Every social situation becomes a kind of performance standard they’ve already set. They showed up big last time, so they need to show up big this time. They were the life of the party once, so now that’s the expectation. Even when they walk in already running low, they find it hard to dial back without feeling like they’re letting people down.
That pressure is exhausting on its own. Add it to the energy of actually being social and the depletion compounds fast.
3. They’re highly attuned to the people around them and find it draining
A lot of overtverts aren’t just socially skilled—they’re socially hyperaware.
They’re reading the room constantly. Noticing who seems left out. Adjusting their energy to match whoever they’re talking to. Picking up on subtle shifts in mood or dynamic that most people miss entirely. This makes them incredibly good in social situations. It also means they’re doing significantly more cognitive and emotional work than it looks like from the outside.
What registers as effortless social ease is often the result of a lot of very fast, very quiet processing happening underneath the surface the whole time.
4. They use social situations to avoid being alone with their thoughts
Not always. But often enough that it’s worth naming.
For some overtverts, the social pull isn’t just about enjoying people—it’s also about the noise. The stimulation. The way being around others keeps the quieter, harder interior stuff at a comfortable distance. Solitude is where that stuff surfaces. Social situations keep it submerged.
The crash afterward isn’t just physical depletion. It’s also the moment when everything they were outrunning catches up. Which is part of why recovery takes longer than the event itself seems to warrant.
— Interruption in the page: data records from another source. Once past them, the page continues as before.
Lemma sim_sql b base lo w t slot c :
  0 < window → covered b base lo → sim base lo w t → live slot t → lo < slot →
  agree base lo w (quiet (ref_sql slot c t)) (sql_step b slot c w).
Proof.
  intros Hw Hcov Hs Hlive Hslot. unfold applySQL, ref_sql. destruct (validateSQL c); cbn [negb]; [|done].
  destruct (sqlFingerprint c) as [fp|]; [|done]. destruct (decide (RequestID c = [])) as [Hid|Hid].
  { rewrite bool_decide_eq_true_2 by done. cbn [negb andb]. apply sim_run; auto. }
  rewrite bool_decide_eq_false_2 by done. cbn [negb andb]. rewrite existsb_pend.
  destruct (decide (RequestID c ∈ pRequestID <$> pend w)) as [Hin|Hni].
  { rewrite (bool_decide_eq_true_2 (_ ∈ _)) by done. apply list_elem_of_fmap in Hin as (p & -> & Hp).
    rewrite (bool_decide_eq_true_2 (is_Some _)) by (destruct (si_pend _ _ _ _ Hs p Hp) as [-> _]; eauto). by apply agree_refl. }
  rewrite (bool_decide_eq_false_2 (_ ∈ _)) by done.
  assert (receipts (tab w) !! (KSQL, RequestID c) = receipts t !! (KSQL, RequestID c)) as Hl.
  { apply (sim_lookup _ _ _ _ _ Hs). right. intros (p & E & Hp)%list_elem_of_fmap. simpl in E. apply Hni. rewrite E.
    apply list_elem_of_fmap_2. by apply held_pend. }
  destruct (receipts t !! (KSQL, RequestID c)) as [row|] eqn:Et.
  - rewrite bool_decide_eq_true_2 by eauto. destruct (si_base _ _ _ _ Hs _ _ Hl) as [?|Hb]; [done|].
    destruct (Hcov _ _ Hb) as [Hle Hholds]. destruct (Hlive _ _ Et) as (Hwin & Hpos & Hscan & _).
    rewrite (bloom_holds_contains sha256 window Hw b _ _ (slot - 1) (Hholds ltac:(lia))) by lia.
    unfold receiptInTx. rewrite Hl, Hscan. by apply agree_refl.
  - rewrite bool_decide_eq_false_2 by (by intros [? ?]).
    assert (agree base lo w (quiet (ref_run slot c fp t)) (run_sql slot c fp w)) by (apply sim_run; auto).
    destruct (mightContain _ _ _ _ _); [|done]. unfold receiptInTx. by rewrite Hl.
Qed.

(** ** The reference keeps its receipts live *)

(** Whether the receipt that a command leaves where it runs can be read back
    and passes the check on reopening: SQLite counts 1 to 64 characters in its
    request ID, its fingerprint is a hash, and the result that is stored, if one
    is, decodes.  A command without an ID, or of a request the tables hold
    already, leaves none. *)
Definition decodable (b : bytes) : bool := bool_decide (b = []) || match decodeSQLResult b with Ok _ => true | Err _ => false end.

Definition storable (c : SQLCommand) (t : tables) : bool :=
  bool_decide (RequestID c = []) || bool_decide (is_Some (receipts t !! (KSQL, RequestID c))) ||
  ((0 <? textLength (RequestID c)) && (textLength (RequestID c) <=? MaxRequestIDBytes) &&
   match sqlFingerprint c with Some fp => lenZ fp =? 32 | None => true end &&
   match execute (user t) c with
   | Executed _ r => negb (wants c) || match encodeSQLResult r with Ok b => decodable b | Err _ => true end
   | _ => true
   end).

(** The same of the commands of a value, and of the values of a page, each
    where the reference runs it. *)
Fixpoint along {A} (f : A → tables → result applyError tables) (ok : A → tables → bool) (l : list A) (t : tables) : bool :=
  match l with
  | [] => true
  | x :: l' => ok x t && match f x t with Ok t1 => along f ok l' t1 | Err _ => true end
  end.

Definition storable_value (slot : Z) (value : bytes) (t : tables) : bool :=
  match decodeValue value with Some (DSQL cs) => along (ref_sql slot) storable cs (ref_prune slot t) | _ => true end.

Fixpoint storable_page (graphOk : Z → bool) (page : list (Z * bytes)) (pos : Z * bytes) (t : tables) : bool :=
  match page with
  | [] => true
  | (slot, value) :: rest =>
      if slot <=? pos.1 then storable_page graphOk rest pos t
      else if negb (slot =? pos.1 + 1) then true
      else storable_value slot value t &&
        match ref_value (graphOk slot) slot value t with Ok out => storable_page graphOk rest (slot, sha256 value) out.1 | Err _ => true end
  end.

Lemma along_all {A} (f : A → tables → result applyError tables) l t : along f (λ _ _, true) l t = true.
Proof. revert t. induction l as [|x l IH]; intros t; cbn [along andb]; [done|]. by destruct (f x t). Qed.

Lemma scan_payload row row' : sqlResult row = sqlResult row' → scanReceipt row = Ok row → scanReceipt row' = Ok row'.
Proof. unfold scanReceipt. intros <-. case_bool_decide; [done|]. by destruct (decodeSQLResult _). Qed.

Lemma receipts_live_insert slot t kind id row :
  live slot t → 0 < window → 0 < slot → commitSlot row = slot → scanReceipt row = Ok row → envelope_ok textLength ((kind, id), row) = true →
  live slot (ref_insert t kind id row).
Proof.
  intros Hl Hw Hpos Hslot Hscan Henv k row'. unfold ref_insert; cbn [set_receipts receipts].
  intros [[<- <-]|[_ ?]]%lookup_insert_Some; [split_and!; [lia..|done|done]|by eapply Hl].
Qed.

Lemma live_prune slot t : live (slot - 1) t → live slot (ref_prune slot t).
Proof.
  intros Hl k row. unfold ref_prune. destruct (Z.leb_spec slot window) as [Hle|Hgt].
  - intros Hk. destruct (Hl _ _ Hk) as ([? ?] & ? & ? & ?). split_and!; [lia..|done|done].
  - cbn [set_receipts receipts]. intros [Hk Hp]%map_lookup_filter_Some. simpl in Hp.
    destruct (Hl _ _ Hk) as ([? ?] & ? & ? & ?). split_and!; [lia..|done|done].
Qed.

Lemma live_notify slot c t t' ns : 0 < window → 0 < slot → ref_notify slot c t = Ok (t', ns) → live slot t → live slot t'.
Proof.
  intros Hw Hpos. unfold ref_notify. destruct (_ || _); [done|]. destruct (notifyFingerprint c); [|done].
  destruct (receipts t !! _); intros [= <- _] Hl; [done|]. by apply receipts_live_insert.
Qed.

Lemma live_kv slot c t t' : 0 < window → 0 < slot → ref_kv slot c t = Ok t' → live slot t → live slot t'.
Proof.
  intros Hw Hpos. unfold ref_kv. destruct (_ || _); [done|]. destruct (kvFingerprint c); [|done].
  destruct (receipts t !! _); [by intros [= <-]|]. destruct (kv_effect _ _). intros [= <-] Hl. by apply receipts_live_insert.
Qed.

Lemma decodable_scan row b : decodable b = true → scanReceipt (with_result row b) = Ok (with_result row b).
Proof. unfold decodable, scanReceipt. cbn [with_result sqlResult]. case_bool_decide; [done|]. by destruct (decodeSQLResult b). Qed.

(** What a command that runs and has an ID needs. *)
Lemma storable_runs c t fp :
  storable c t = true → RequestID c ≠ [] → receipts t !! (KSQL, RequestID c) = None → sqlFingerprint c = Some fp →
  0 < textLength (RequestID c) <= MaxRequestIDBytes ∧ lenZ fp = 32 ∧
  ∀ d' r b, execute (user t) c = Executed d' r → wants c = true → encodeSQLResult r = Ok b → decodable b = true.
Proof.
  unfold storable. intros H Hid Hnew Hfp. rewrite bool_decide_eq_false_2, bool_decide_eq_false_2, Hfp in H; [|by rewrite Hnew; intros [? ?]|done].
  cbn [orb] in H. apply andb_true_iff in H as [[[H1%Z.ltb_lt H2%Z.leb_le]%andb_true_iff H3%Z.eqb_eq]%andb_true_iff H4].
  split_and!; [done..|]. intros d' r b Ex Hwant Eb. by rewrite Ex, Hwant, Eb in H4.
Qed.

Lemma outcome_row_readable slot c fp d ran row r b :
  (∀ d' r b, execute d c = Executed d' r → wants c = true → encodeSQLResult r = Ok b → decodable b = true) →
  outcome_row slot c fp (execute d c) = Ok (ran, row, r) →
  encodeSQLResult (if wants c then r else mkSQLResult [] []) = Ok b → scanReceipt (with_result row b) = Ok (with_result row b).
Proof.
  intros Hread Ho Hb. apply decodable_scan. destruct (wants c) eqn:Hwant; [|by injection Hb as <-].
  destruct (execute d c) as [d' r'|?|] eqn:Ex; simpl in Ho; [|case_bool_decide; [done|]|done].
  - injection Ho as _ _ <-. by eapply Hread.
  - injection Ho as _ _ <-. by injection Hb as <-.
Qed.

Lemma encode_bound r b : encodeSQLResult r = Ok b → lenZ b <= MaxMutationResultBytes.
Proof.
  intros H. destruct (decide (Statements r = [])) as [E|E]; [|by eapply encode_size].
  unfold encodeSQLResult in H. rewrite E in H. case_bool_decide; [|done]. by injection H as <-.
Qed.

(** The row a fresh request leaves passes the check on reopening. *)
Lemma envelope_intro c fp row :
  0 < textLength (RequestID c) <= MaxRequestIDBytes → lenZ fp = 32 → fingerprint row = fp →
  match status row, code row with
  | MutationCommitted, NoError => true
  | MutationRejected, (ExecutionFailed | PreconditionFailed | ResultRetentionFull) => bool_decide (sqlResult row = [])
  | _, _ => false
  end = true → lenZ (sqlResult row) <= MaxMutationResultBytes → envelope_ok textLength ((KSQL, RequestID c), row) = true.
Proof.
  intros [H1 H2] Hfp Hrow Hst Hlen. unfold envelope_ok. cbn [fst snd]. rewrite Hst, Hrow, Hfp.
  rewrite (proj2 (Z.leb_le _ _) Hlen), (proj2 (Z.leb_le _ _) H2).
  destruct (Z.eqb_spec (textLength (RequestID c)) 0); [lia|]. by rewrite orb_true_r.
Qed.

Lemma outcome_row_envelope slot c fp d ran row r b :
  outcome_row slot c fp (execute d c) = Ok (ran, row, r) → encodeSQLResult (if wants c then r else mkSQLResult [] []) = Ok b →
  fingerprint (with_result row b) = fp ∧
  match status (with_result row b), code (with_result row b) with
  | MutationCommitted, NoError => true
  | MutationRejected, (ExecutionFailed | PreconditionFailed | ResultRetentionFull) => bool_decide (sqlResult (with_result row b) = [])
  | _, _ => false
  end = true.
Proof.
  intros Ho Hb. destruct (execute d c) as [d' r'|pre|]; simpl in Ho; [|case_bool_decide; [done|]|done].
  - by injection Ho as _ <- _.
  - injection Ho as _ <- <-. assert (b = []) as -> by (destruct (wants c); by injection Hb as <-). by destruct pre.
Qed.

Lemma live_sql slot c t t' : storable c t = true → 0 < window → 0 < slot → ref_sql slot c t = Ok t' → live slot t → live slot t'.
Proof.
  intros Hst Hw Hpos. unfold ref_sql. destruct (validateSQL c); cbn [negb]; [|done].
  destruct (sqlFingerprint c) as [fp|] eqn:Hfp; [|done]. destruct (_ && _) eqn:Hnew; [by intros [= <-]|]. unfold ref_run.
  destruct (outcome_row slot c fp _) as [[[ran row] r]|] eqn:Eo; cbn [rbind]; [|done].
  case_bool_decide as Hid; [by intros [= <-]|]. destruct (encodeSQLResult _) as [b|] eqn:Eb; [|done].
  destruct (admits _ _ 0); cbn [negb]; [|done]. pose proof (outcome_row_slot _ _ _ _ _ _ _ Eo).
  destruct (outcome_row_envelope _ _ _ _ _ _ _ _ Eo Eb) as [Hf Hstat].
  apply andb_false_iff in Hnew as [Hx|Hnew%bool_decide_eq_false]; [done|]. apply eq_None_not_Some in Hnew.
  destruct (storable_runs _ _ _ Hst Hid Hnew Hfp) as (Htext & Hlen & Hread).
  destruct (admits _ _ _); intros [= <-] Hl; apply receipts_live_insert; try done.
  - by eapply outcome_row_readable.
  - eapply envelope_intro; try done. by eapply encode_bound.
  - by eapply envelope_intro.
Qed.

Lemma live_list {A} (f : A → tables → result applyError tables) ok slot (l : list A) t t' :
  (∀ x t t', ok x t = true → f x t = Ok t' → live slot t → live slot t') → along f ok l t = true → ref_list f l t = Ok t' → live slot t → live slot t'.
Proof.
  intros Hf. revert t. induction l as [|x l IH]; intros t; cbn [ref_list along]; [by intros _ [= <-]|].
  intros [Hx Hl]%andb_true_iff. destruct (f x t) as [t1|] eqn:E; cbn [rbind]; [|done]. eauto.
Qed.

Lemma live_value g slot value t t' ns :
  storable_value slot value t = true → 0 < window → 0 < slot → ref_value g slot value t = Ok (t', ns) → live (slot - 1) t → live slot t'.
Proof.
  intros Hst Hw Hpos Hv Hl%live_prune. unfold ref_value in Hv. unfold storable_value in Hst. destruct (decodeValue value) as [v|]; [|done].
  destruct g; [|done]. cbn [negb] in Hv.
  enough (∀ out, match v with
    | DNotify c => ref_notify slot c (ref_prune slot t)
    | DKV cs => let! t2 := ref_list (ref_kv slot) cs (ref_prune slot t) in Ok (t2, [])
    | DSQL cs => let! t2 := ref_list (ref_sql slot) cs (ref_prune slot t) in Ok (t2, [])
    | DGraph | DControl => Ok (ref_prune slot t, [])
    | DUnknown => Err ErrIncompatible end = Ok out → live slot out.1) as Hout.
  { clear Hst. destruct (match v with DNotify _ => _ | _ => _ end) as [out|]; [|done]. injection Hv as <- _. by apply (Hout out). }
  intros [t1 ns1]. destruct v; cbn [fst].
  - intros E. by eapply live_notify.
  - destruct (ref_list _ _ _) eqn:E; [|done]. intros [= -> _]. eapply live_list, Hl; [|apply along_all|exact E]. intros; by eapply live_kv.
  - destruct (ref_list _ _ _) eqn:E; [|done]. intros [= -> _]. eapply live_list, Hl; [|exact Hst|exact E]. intros; by eapply live_sql.
  - by intros [= <- _].
  - by intros [= <- _].
  - done.
Qed.

(** ** Values and pages *)

Lemma live_readable slot t : live slot t → readable t.
Proof. intros Hl k row Hk. by destruct (Hl _ _ Hk) as (_ & _ & ? & _). Qed.

Lemma agree_list {A} (f : A → tables → result applyError tables) (g : A → work → result applyError work)
    (loop : list A → work → result applyError work) ok base lo slot (l : list A) w t :
  (∀ w, loop [] w = Ok w) → (∀ x l w, loop (x :: l) w = let! w1 := g x w in loop l w1) →
  (∀ x t t', ok x t = true → f x t = Ok t' → live slot t → live slot t') →
  (∀ x w t, sim base lo w t → live slot t → agree base lo w (quiet (f x t)) (g x w)) →
  along f ok l t = true → sim base lo w t → live slot t → agree base lo w (quiet (ref_list f l t)) (loop l w).
Proof.
  intros Hnil Hcons Hlive Hstep. revert w t. induction l as [|x l IH]; intros w t Hok Hs Hl; cbn [ref_list along] in *.
  { rewrite Hnil. by apply agree_refl. }
  apply andb_true_iff in Hok as [Hx Hok].
  rewrite Hcons. specialize (Hstep x w t Hs Hl). destruct (f x t) as [t1|e] eqn:E; cbn [quiet rbind agree] in *; [|by rewrite Hstep].
  destruct Hstep as (w1 & -> & Hs1 & Hn). rewrite app_nil_r in Hn. cbn [rbind].
  specialize (IH w1 t1 Hok Hs1 (Hlive _ _ _ Hx E Hl)). unfold agree in *. by rewrite Hn in IH.
Qed.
5. Their social battery drains faster in groups than in one-on-one settings
Put them across from one person they like and they can talk for hours without flagging.
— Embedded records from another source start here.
(* ===== verification/MaterializerDemo.v ===== *)
(** * A concrete materializer

    User tables are a counter, every value is one SQL command whose request ID
    is the value, and the command adds one.  The instances discharge the
    hypotheses of the theorems of [MaterializerRun]; the last one returns a
    result that the store accepts and cannot read back.  With the request whose
    ID starts with NUL it shows that the theorems need storable receipts. *)

From stdpp Require Import gmap list relations.
From S2P Require Import Prelude Bytes SqlResult SqlResultProofs Materializer MaterializerProofs MaterializerRun.

Definition demo_command (v : bytes) : SQLCommand := mkSQLCommand v v true [].
Definition demo_decode (v : bytes) : option decodedValue :=
  match v with [] => None | _ => Some (DSQL [demo_command v]) end.
Definition demo_hash (v : bytes) : bytes := v ++ v ++ v ++ v.
Definition demo_execute (d : Z) (c : SQLCommand) : @execOutcome Z := Executed (d + 1) (mkSQLResult [mkStatement 1 0 [] []] []).
Definition all {A} (_ : A) : bool := true.
Definition demo_fp (c : SQLCommand) : option bytes := Some (repeat x00 32).
Definition demo_kvfp (c : KVCommand) : option bytes := Some (kvValue c).
Definition demo_notifyfp (c : NotifyCommand) : option bytes := Some (nPayload c).
Definition demo_expired (m : kvTable) (now : Z) : gset bytes := ∅.
Definition demo_io (commit ack : bool) : applyIO := mkApplyIO (λ _, true) false commit ack.
Definition demo_log (slot : Z) : bytes := if slot =? 1 then [x01] else if slot =? 2 then [x01] else [x02].

(** Characters up to the first NUL, for texts of one-byte characters. *)
Fixpoint text_length (s : bytes) : Z :=
  match s with
  | [] => 0
  | c :: s' => if bool_decide (c = x00) then 0 else 1 + text_length s'
  end.

(** The check of [ValidateSQLCommand] on a request ID. *)
Definition demo_valid (c : SQLCommand) : bool := lenZ (RequestID c) <=? MaxRequestIDBytes.

Definition demo_batch (execute : Z → SQLCommand → @execOutcome Z) :=
  ApplyBatch execute demo_hash demo_decode all demo_valid demo_fp demo_kvfp demo_notifyfp demo_expired 4.
Definition demo_step := mstep demo_execute demo_hash demo_decode all demo_valid demo_fp demo_kvfp demo_notifyfp demo_expired 4 text_length demo_log.

Definition demo_tables : @tables Z := newTables 0.
Definition demo_memory : memory := mkMemory 0 (repeat x00 32) (mkUsage 0 0) emptyFilters false.

Lemma demo_storable c t : RequestID c = [x01] ∨ RequestID c = [x02] → storable demo_execute demo_fp text_length c t = true.
Proof.
  intros H. unfold storable, demo_execute. apply orb_true_iff. right. apply andb_true_iff. split; [destruct H as [-> | ->]; reflexivity|].
  destruct (wants c); reflexivity.
Qed.

Lemma demo_log_storable : storable_log demo_execute demo_hash demo_decode demo_valid demo_fp demo_kvfp demo_notifyfp demo_expired 4 text_length demo_log 0.
Proof.
  intros n t _. unfold storable_value, demo_decode, demo_log. repeat case_match; simplify_eq/=; rewrite demo_storable by auto; by destruct (ref_sql _ _ _ _ _ _ _).
Qed.

Lemma demo_known : known demo_hash 4 demo_memory demo_tables.
Proof. split; try reflexivity. intros id row H. discriminate. Qed.

(** The outcome of a page against the reference's, for each end of its transaction. *)
Lemma ApplyBatch_exact_witness :
  ∃ t' ns m', stored 4 text_length t' ∧ known demo_hash 4 m' t' ∧ user t' = 1 ∧
    demo_batch demo_execute (demo_io true true) [(1, [x01]); (2, [x01])] demo_memory demo_tables = (Ok ns, m', t').
Proof.
  pose proof (ApplyBatch_exact demo_execute demo_hash demo_decode all demo_valid demo_fp demo_kvfp demo_notifyfp demo_expired 4 text_length (demo_io true true)
    [(1, [x01]); (2, [x01])] demo_memory demo_tables eq_refl (new_stored 4 text_length 0 eq_refl) demo_known ltac:(discriminate) ltac:(repeat constructor; cbn; lia)
    ltac:(vm_compute; reflexivity) eq_refl) as H.
  destruct (ref_page _ _ _ _ _ _ _ _ _ _ _ _ _) as [[[pos t'] ns]|e] eqn:E; [|vm_compute in E; discriminate].
  destruct H as (Hst & m' & Hk & H). cbv zeta in H. cbn [demo_io ioCancelled ioCommit ioAcknowledged negb] in H.
  exists t', ns, m'. split; [exact Hst|]. split; [exact Hk|]. split; [|exact H]. vm_compute in E. injection E as _ <- _. reflexivity.
Defined.

(** The replica pages slots 1 and 2 together, losing the acknowledgement. *)
Definition demo_lost := demo_batch demo_execute (demo_io true false) [(1, [x01]); (2, [x01])] demo_memory demo_tables.
(** It reopens and applies slot 3. *)
Definition demo_reopened : memory :=
  match reopen demo_hash 4 text_length (map_to_list (receipts demo_lost.2)) demo_lost.2 with Ok m => m | Err _ => demo_memory end.
Definition demo_third := demo_batch demo_execute (demo_io true true) [(2, [x01]); (3, [x02])] demo_reopened demo_lost.2.
(** Another replica applies the slots one by one. *)
Definition demo_one := demo_batch demo_execute (demo_io true true) [(1, [x01])] demo_memory demo_tables.
Definition demo_two := demo_batch demo_execute (demo_io true true) [(2, [x01])] demo_one.1.2 demo_one.2.
Definition demo_three := demo_batch demo_execute (demo_io true true) [(3, [x02])] demo_two.1.2 demo_two.2.

Lemma demo_page io page m t :
  Forall (λ d : Z * bytes, d.2 = demo_log d.1 ∧ d.1 <= appliedSlot t + 4) page →
  demo_step (m, t) ((demo_batch demo_execute io page m t).1.2, (demo_batch demo_execute io page m t).2).
Proof.
  intros H. destruct (demo_batch demo_execute io page m t) as [[r m'] t'] eqn:E. cbn [fst snd]. by eapply mstep_apply.
Qed.

Lemma demo_run_lost : demo_step (demo_memory, demo_tables) (demo_lost.1.2, demo_lost.2).
Proof. apply demo_page. repeat constructor; vm_compute; congruence. Qed.

Lemma demo_run_reopen : demo_step (demo_lost.1.2, demo_lost.2) (demo_reopened, demo_lost.2).
Proof. apply (mstep_reopen _ _ _ _ _ _ _ _ _ _ _ _ (map_to_list (receipts demo_lost.2))); [reflexivity|vm_compute; reflexivity]. Qed.

Lemma demo_run_third : demo_step (demo_reopened, demo_lost.2) (demo_third.1.2, demo_third.2).
Proof. apply demo_page. repeat constructor; vm_compute; congruence. Qed.

Lemma demo_run_paged : rtc demo_step (demo_memory, demo_tables) (demo_third.1.2, demo_third.2).
Proof. eapply rtc_l, rtc_l, rtc_once; [exact demo_run_lost|exact demo_run_reopen|exact demo_run_third]. Qed.

Lemma demo_run_one : demo_step (demo_memory, demo_tables) (demo_one.1.2, demo_one.2).
Proof. apply demo_page. repeat constructor; vm_compute; congruence. Qed.

Lemma demo_run_two : demo_step (demo_one.1.2, demo_one.2) (demo_two.1.2, demo_two.2).
Proof. apply demo_page. repeat constructor; vm_compute; congruence. Qed.

Lemma demo_run_three : demo_step (demo_two.1.2, demo_two.2) (demo_three.1.2, demo_three.2).
Proof. apply demo_page. repeat constructor; vm_compute; congruence. Qed.

Lemma demo_run_single : rtc demo_step (demo_memory, demo_tables) (demo_three.1.2, demo_three.2).
Proof. eapply rtc_l, rtc_l, rtc_once; [exact demo_run_one|exact demo_run_two|exact demo_run_three]. Qed.

Lemma materialized_prefix_witness :
  user demo_third.2 = 2 ∧
  (∃ n, replay demo_execute demo_hash demo_decode demo_valid demo_fp demo_kvfp demo_notifyfp demo_expired 4 demo_log 0 n = Ok demo_third.2 ∧
    appliedSlot demo_third.2 = Z.of_nat n).
Proof.
  split; [vm_compute; reflexivity|].
  apply (materialized_prefix demo_execute demo_hash demo_decode all demo_valid demo_fp demo_kvfp demo_notifyfp demo_expired 4 text_length demo_log 0
    demo_memory demo_third.1.2 demo_third.2); [reflexivity|exact demo_log_storable|reflexivity|exact demo_run_paged].
Defined.

Lemma replicas_agree_witness : demo_third.2 = demo_three.2.
Proof.
  apply (replicas_agree demo_execute demo_hash demo_decode all demo_valid demo_fp demo_kvfp demo_notifyfp demo_expired 4 text_length demo_log 0
    demo_memory demo_third.1.2 demo_third.2 demo_three.1.2 demo_three.2);
    [reflexivity|exact demo_log_storable|reflexivity|exact demo_run_paged|exact demo_run_single|vm_compute; reflexivity].
Defined.

Definition demo_row : receiptRow := match receipts demo_lost.2 !! (KSQL, [x01]) with Some row => row | None => mkRow [] 0 MutationRejected NoError 0 0 false [] end.

Lemma receipt_served_witness :
  MutationReceipt 4 KSQL [x01] demo_third.1.2 demo_third.2 = Ok (Some demo_row) ↔ appliedSlot demo_third.2 < commitSlot demo_row + 4.
Proof.
  apply (receipt_served demo_execute demo_hash demo_decode all demo_valid demo_fp demo_kvfp demo_notifyfp demo_expired 4 text_length demo_log 0
    demo_memory demo_lost.1.2 demo_lost.2 demo_third.1.2 demo_third.2);
    [reflexivity|exact demo_log_storable|reflexivity|apply rtc_once; exact demo_run_lost|exact demo_run_paged|vm_compute; reflexivity|
     vm_compute; congruence|vm_compute; reflexivity].
Defined.

(** ** A result that cannot be read back *)

Definition null_execute (d : Z) (c : SQLCommand) : @execOutcome Z := Executed (d + 1) null_rows.

Definition both_pages := demo_batch null_execute (demo_io true true) [(1, [x01]); (2, [x01])] demo_memory demo_tables.
Definition first_page := demo_batch null_execute (demo_io true true) [(1, [x01])] demo_memory demo_tables.
Definition second_page (first : result applyError (list (bytes * bytes)) * memory * @tables Z) :=
  demo_batch null_execute (demo_io true true) [(2, [x01])] first.1.2 first.2.

Lemma unreadable_pages :
  (let first := first_page in
   match both_pages.1.1, first.1.1, (second_page first).1.1 with
   | Ok _, Ok _, Err (ErrScan ErrBudget) => true
   | _, _, _ => false
   end) = true.
Proof. vm_compute. reflexivity. Qed.

(** C36: with a result that is stored and cannot be decoded, a repeated request
    is skipped by a replica that applies both slots in one page and stops a
    replica that applies them in two: how the decided log is paged shows. *)
Theorem unreadable_result_stops_replica :
  (∃ ns, both_pages.1.1 = Ok ns) ∧ (∃ ns, first_page.1.1 = Ok ns) ∧ (second_page first_page).1.1 = Err (ErrScan ErrBudget).
Proof.
  pose proof unreadable_pages as H. cbv zeta in H. destruct both_pages.1.1; [|done]. destruct first_page.1.1; [|done].
  destruct (second_page first_page).1.1 as [|[]]; try done. match goal with e : sqlError |- _ => destruct e end; eauto; done.
Qed.

(** ** A request ID that starts with NUL *)

Definition nul_page :=
  demo_batch demo_execute (demo_io true true) [(1, [x00; x61])] demo_memory demo_tables.

(** C37: a request whose ID starts with a NUL byte is admitted, executed and its
    receipt stored; SQLite counts the ID as empty, so the check of the stored
    envelopes fails and the database cannot be opened again. *)
Theorem nul_request_blocks_reopen :
  (∃ ns, nul_page.1.1 = Ok ns) ∧ user nul_page.2 = 1 ∧ ∀ l, reopen demo_hash 4 text_length l nul_page.2 = Err ErrReopen.
Proof. split; [eexists; vm_compute; reflexivity|]. split; [vm_compute; reflexivity|]. intros l. vm_compute. reflexivity. Qed.

(** ** Pages longer than the window *)

Definition long_log : list (Z * bytes) := [(1, [x01]); (2, [x02]); (3, [x03]); (4, [x04]); (5, [x05]); (6, [x01])].

Fixpoint one_by_one (page : list (Z * bytes)) (m : memory) (t : @tables Z) : @tables Z :=
  match page with
  | [] => t
  | d :: rest => let out := demo_batch demo_execute (demo_io true true) [d] m t in one_by_one rest out.1.2 out.2
  end.

(** The bound of [ApplyBatch_exact] on a page is needed: a page of six slots
    under a window of four skips a request whose receipt has expired, which a
    replica that applies the slots one by one executes again. *)
Lemma oversized_page_differs :
  user (demo_batch demo_execute (demo_io true true) long_log demo_memory demo_tables).2 = 5 ∧
  user (one_by_one long_log demo_memory demo_tables) = 6.
Proof. split; vm_compute; reflexivity. Qed.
Put them in a room with twenty people and the math changes completely. Group dynamics require a different kind of energy—more diffuse attention, more active management of multiple relationships simultaneously, more performance of a consistent self across conversations that are happening in parallel.
One-on-one, they can be fully present. In groups, they’re splitting themselves across the room. And that split costs more than it looks like it does.
Related Stories from Bolde
- Psychology says the person who always drinks their coffee black isn’t just a purist, they are often navigating a need for “unfiltered reality” that shows up in every other part of their life
- We’ve been taught to fight the feeling of being overwhelmed, but psychology suggests shutting it down is the worst thing you can do with it
- Quote by Brené Brown: “Because true belonging only happens when we present our authentic, imperfect selves to the world, our sense of belonging can never be greater than our level of self-acceptance”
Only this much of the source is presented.